_Goal of the exercise_
Report back each line of the data that contains the word "loader".

Data records
(** A map that a store holds: well formed, valid, and loadable. *)
Record persisted (loader : bytes -> res bytes) (o : option ptree) : Prop := {
  persisted_wf : wf_opt o;
  persisted_leaves : leaves_ok_opt o;
  persisted_durable : durable_opt loader o;
}.

Lemma leaves_elems t : leaves_ok t <-> forall k v, (k, v) ∈ elems t -> leaf_ok k v.
Proof.
  induction t as [k v|b p l IHl r IHr]; simpl.
  - split; [|intros E; apply E; by apply list_elem_of_singleton].
    intros Hl k' v' [= -> ->]%list_elem_of_singleton. done.
  - rewrite IHl, IHr. split.
    + intros [Hl Hr] k v [?|?]%elem_of_app; auto.
    + intros E. split; intros k v Hin; apply E, elem_of_app; auto.
Qed.

Lemma tree_edit_ok e o :
  edit_ok e -> wf_opt o -> leaves_ok_opt o -> wf_opt (tree_edit e o) /\ leaves_ok_opt (tree_edit e o).
Proof.
  intros He Hw Hl. destruct e as [r|id|id]; simpl; [| |done].
  - assert (leaf_ok (manifest_key (record_node_id r)) r) as Hleaf by (by split).
    destruct o as [t|]; simpl; [|split; [constructor; apply blake3_len|done]].
    destruct (pinsert_spec t (manifest_key (record_node_id r)) r Hw (blake3_len _)) as [Hw' Hel].
    split; [done|]. apply leaves_elems. intros k v [[-> ->]|[_ Hin]]%Hel; [done|].
    simpl in Hl. rewrite leaves_elems in Hl. auto.
  - destruct o as [t|]; simpl; [|done].
    destruct (premove_spec t (manifest_key id) Hw) as (Hw' & _ & _ & Hel). split; [done|].
    destruct (premove (manifest_key id) t).1 as [t'|]; [|done]. simpl in *.
    apply leaves_elems. intros k v [_ Hin]%Hel. rewrite leaves_elems in Hl. auto.
Qed.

_Answer space_
Record persisted (loader : bytes -> res bytes) (o : option ptree) : Prop := {
  persisted_durable : durable_opt loader o;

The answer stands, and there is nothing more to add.